Adeno-associated virus (AAV) is a promising vector for gene therapy. Avian adeno-associated virus (AAAV) has a similar persistent infection and genome structure to AAAV. To explore the feasibility of using AAAV sequences to promote oviduct-specific expression of human Human Tissue Kallikrein (rhK1) gene, we inserted the oviduct-specific expression cassette between the AAAV ITRs and included the CMV promoter-controlled Rep-expression cassette in the same vector, resulting in recombinant vector pRep2ITR-OV4-KLK1. The AAAV sequence-containing vector, as well as the control vector pOV4K, was injected into egg-laying hens via wing vein route after mixing with polyethyleneimine (PEI) at N/P=5. After twine injection, egg whites were collected for enzymatic assay. The results showed that a higher and longer hK1 expression was observed in egg whites of pRep2ITR-OV4-KLK1-injected hens than that in the control vector-injected birds. These data indicate that AAAV ITRs and/or Rep gene can promote KLK1 gene expression in an oviduct-specific manner without evidence for persistent expression.To characterize the rhK1, egg white of the vector-injected laying hens submitted to Western blotting analysis using an antibody specific for human tissue kallikrein.
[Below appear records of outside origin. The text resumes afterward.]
(* ===== verification/SessionObjectCommands.v ===== *)
(** * The session-object command
    (crates/virtual-yubihsm-core/src/device.rs, lines 2211-2422, 4462-4491)

    One command byte multiplexes the operations on the volatile objects of the
    session that sends it: generate, derive, read, verify and delete. The device
    is only read; the handle table of the session is updated. *)

From S2P Require Import Prelude Error Frame Firmware Algorithm Capability Protocol KeyCore Toy.
From S2P Require Import Wire Objects Authorization SessionObjects Requests SecureChannel.
From S2P Require Import DeviceState ObjectStore ObjectCommands KeyUse.

(** [flags & !(FLAG_READABLE | FLAG_DERIVE | FLAG_VERIFY) == 0], on [u8]. *)
Definition validate_session_flags (flags : Z) : Result unit :=
  if Z.land flags (Z.lxor 255 (Z.lor (Z.lor FLAG_READABLE FLAG_DERIVE) FLAG_VERIFY)) =? 0
  then Ok tt else Err InvalidData.

Definition validate_session_result_header (header : SessionResultHeader) : Result Z :=
  let '(SessionResultHeader_ flags kind output_length) := header in
  _ ← validate_session_flags flags;
  _ ← reject_if (bool_decide (kind = P256PrivateKind)) InvalidData;
  _ ← reject_if ((output_length =? 0) || (1024 <? output_length)) WrongLength;
  Ok output_length.

(** The byte of the extraction that starts at bit [bit] of [base], counted from
    the most significant bit of the first byte, wrapping around at the end. *)
Definition extract_byte (base : bytes) (bit : Z) : Result Z :=
  let byte_index := bit / 8 in
  let shift := bit mod 8 in
  if shift =? 0 then index base byte_index
  else
    high ← index base byte_index;
    low ← index base ((byte_index + 1) mod len base);
    Ok (Z.lor (Z.shiftl high shift mod 256) (Z.shiftr low (8 - shift))).

(** The loop [for index in 0..output_length]. *)
Fixpoint extract_loop (base : bytes) (offset : Z) (n : nat) (index : Z) : Result bytes :=
  match n with
  | O => Ok []
  | S n =>
      byte ← extract_byte base ((offset + index * 8) mod (len base * 8));
      rest ← extract_loop base offset n (index + 1);
      Ok (byte :: rest)
  end.

Definition extract_bits (base : bytes) (offset output_length : Z) : Result bytes :=
  _ ← reject_if (len base * 8 <=? offset) InvalidData;
  _ ← reject_if (len base <? output_length) WrongLength;
  extract_loop base offset (Z.to_nat output_length) 0.

Section session_object_commands.
Context `{Build} `{SoftwareKeyCore} `{Fuel}.

(** A method with the handle table as [&mut SessionObjects]. *)
#[local] Abbreviation Table := (Eff (SessionObjects * World) DeviceError).

Definition session_derivation_secret (objects : SessionObjects) (handle : Z) : Result bytes :=
  object ← ok_or (get objects handle) ObjectNotFound;
  _ ← reject_if (Z.land (flags object) FLAG_DERIVE =? 0) InsufficientPermissions;
  ok_or (secret_value object) InvalidData.

Definition read_session_object (objects : SessionObjects) (data : bytes) : Result bytes :=
  '(U64Request_ handle) ← decode ReadSessionObjectRequest data;
  object ← ok_or (get objects handle) ObjectNotFound;
  _ ← reject_if (Z.land (flags object) FLAG_READABLE =? 0) InsufficientPermissions;
  ok_or (secret_value object) InvalidData.

Definition verify_session_object (objects : SessionObjects) (data : bytes) : Result bytes :=
  '(VerifySessionCmacRequest_ handle signature message) ← decode VerifySessionCmacRequest data;
  object ← ok_or (get objects handle) ObjectNotFound;
  _ ← reject_if (negb (bool_decide (kind object = Aes))
                 || (Z.land (flags object) FLAG_VERIFY =? 0)) InsufficientPermissions;
  key ← ok_or (secret_value object) InvalidData;
  _ ← reject_if (negb ((1 <=? len signature) && (len signature <=? AES_BLOCK_SIZE))) WrongLength;
  expected ← sum_ok (aes_cmac key message) InvalidData;
  prefix ← slice expected 0 (len signature);
  Ok [if bool_decide (prefix = signature) then 1 else 0].

Definition delete_session_object (data : bytes) : Table bytes :=
  '(U64Request_ handle) ← lift (decode DeleteSessionObjectRequest data);
  removed ← remove handle;
  _ ← lift (ok_or removed ObjectNotFound);
  mret [].

(** [objects.insert(object).ok_or(StorageFailed)]. *)
Definition store_session_object (object : SessionObject) : Table Z :=
  inserted ← insert fuel object;
  lift (ok_or inserted StorageFailed).

Definition generate_session_key (data : bytes) : Table bytes :=
  '(GenerateSessionAsymmetricKeyRequest_ flags algorithm) ←
    lift (decode GenerateSessionAsymmetricKeyRequest data);
  _ ← lift (validate_session_flags flags);
  _ ← lift (reject_if (negb (algorithm =? Algorithm.to_byte EcP256)
                       || (Z.land flags FLAG_DERIVE =? 0)) InvalidData);
  key ← on_world (call (generate_for_kind (KindEc P256)) StorageFailed);
  object ← lift (ok_or (p256_private flags key) InvalidData);
  public ← lift (ok_or (object_public_key object) StorageFailed);
  handle ← store_session_object object;
  mret (u64_to_be_bytes handle ++ public).

(** The private key a derivation starts from. *)
Definition ecdh_source_key (self : Device) (auth : SessionAuthorization)
    (objects : SessionObjects) (source : SessionSourceRequest) : Result SoftwareSigningKey :=
  match source with
  | PersistentAsymmetric id =>
      object ← asymmetric_object self auth id;
      _ ← authorize_use auth (info object) Capability.DeriveEcdh Capability.DeriveEcdh;
      signing_key object
  | Volatile handle =>
      object ← ok_or (get objects handle) ObjectNotFound;
      _ ← reject_if (Z.land (flags object) FLAG_DERIVE =? 0) InsufficientPermissions;
      ok_or (p256_key object) InvalidData
  | PersistentSymmetric _ => Err InvalidData
  end.

(** The secret a counter KDF is keyed with. *)
Definition kdf_source_key (self : Device) (auth : SessionAuthorization)
    (objects : SessionObjects) (source : SessionSourceRequest) : Result bytes :=
  match source with
  | PersistentSymmetric id =>
      object ← symmetric_object self auth id;
      _ ← authorize_use auth (info object) EncryptEcb EncryptEcb;
      object_secret object
  | Volatile handle => session_derivation_secret objects handle
  | PersistentAsymmetric _ => Err InvalidData
  end.

(** The value of a derived session object, with the header that describes it. *)
Definition derive_session_value (self : Device) (auth : SessionAuthorization)
    (objects : SessionObjects) (operation : SessionObjectCommand.SessionObjectCommand)
    (payload : bytes) : Result (SessionResultHeader * bytes) :=
  match operation with
  | SessionObjectCommand.DeriveEcdh =>
      '(DeriveSessionEcdhRequest_ header source peer_public) ←
        decode DeriveSessionEcdhRequest payload;
      output_length ← validate_session_result_header header;
      key ← ecdh_source_key self auth objects source;
      value ← ok_or (derive_with_signing_key key peer_public) InvalidData;
      _ ← reject_if (len value <? output_length) WrongLength;
      value ← slice value (len value - output_length) (len value);
      Ok (header, value)
  | SessionObjectCommand.ConcatenateKey =>
      '(ConcatenateSessionKeysRequest_ header left_handle right_handle) ←
        decode ConcatenateSessionKeysRequest payload;
      output_length ← validate_session_result_header header;
      left ← session_derivation_secret objects left_handle;
      right ← session_derivation_secret objects right_handle;
      available ← ok_or (checked_add (len left) (len right)) WrongLength;
      _ ← reject_if (available <? output_length) WrongLength;
      Ok (header, ztake output_length (left ++ right))
  | SessionObjectCommand.ConcatenateData =>
      '(ConcatenateSessionDataRequest_ header base data) ←
        decode ConcatenateSessionDataRequest payload;
      output_length ← validate_session_result_header header;
      base ← session_derivation_secret objects base;
      available ← ok_or (checked_add (len base) (len data)) WrongLength;
      _ ← reject_if (available <? output_length) WrongLength;
      Ok (header, ztake output_length (base ++ data))
  | SessionObjectCommand.Extract =>
      '(ExtractSessionObjectRequest_ header base offset) ←
        decode ExtractSessionObjectRequest payload;
      output_length ← validate_session_result_header header;
      base ← session_derivation_secret objects base;
      value ← extract_bits base offset output_length;
      Ok (header, value)
  | SessionObjectCommand.Sha256 =>
      '(Sha256SessionObjectRequest_ header base) ← decode Sha256SessionObjectRequest payload;
      output_length ← validate_session_result_header header;
      _ ← reject_if (32 <? output_length) WrongLength;
      base ← session_derivation_secret objects base;
      value ← slice (digest KeyCore.Sha256 base) 0 output_length;
      Ok (header, value)
  | SessionObjectCommand.CounterKdf =>
      '(CounterKdfSessionObjectRequest_ header source fields) ←
        decode CounterKdfSessionObjectRequest payload;
      output_length ← validate_session_result_header header;
      key ← kdf_source_key self auth objects source;
      value ← ok_or (cmac_counter_kdf key fields output_length) InvalidData;
      Ok (header, value)
  | _ => Err InvalidData
  end.

Definition session_object_command (self : Device) (auth : SessionAuthorization) (data : bytes) :
    Table bytes :=
  '(SessionObjectRequest_ operation payload) ← lift (decode SessionObjectRequest data);
  objects ← get_left;
  match operation with
  | SessionObjectCommand.Read => lift (read_session_object objects payload)
  | SessionObjectCommand.VerifyCmac => lift (verify_session_object objects payload)
  | SessionObjectCommand.DeleteObject => delete_session_object payload
  | SessionObjectCommand.GenerateAsymmetricKey => generate_session_key payload
  | operation =>
      '(SessionResultHeader_ flags kind _, value) ←
        lift (derive_session_value self auth objects operation payload);
      object ← lift (ok_or (secret kind flags value) InvalidData);
      handle ← store_session_object object;
      mret (u64_to_be_bytes handle)
  end.
End session_object_commands.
The results showed that a specific protein band of 37kDa was detected, which corresponded to the mature enzyme. Further biochemical studies showed that the rhK1 had a similar thermo-stability, optimal pH and sensitivity to different ions to the natural enzymes from human and porcine tissues.To establish a quantitative detection method for rhK1, by using affinity-purifed monoclonal antibody against hK1 as the coating antibody and the E.coli-expressed GST-KLK1 fusion protein as the known antigen, a sandwich ELISA was established. Under the optimized conditions, the ELISA reading values had intra- and inter-plate linear relationship with the antigen concentrations ranging from 16μg/ml to 125μg/ml. The egg whites of the vector–injected hens were submitted to the ELISA detection and the hK1 of 332, 476 and 248μg/ml was detected at days 3, 6 and 9 after vector injection, respectively.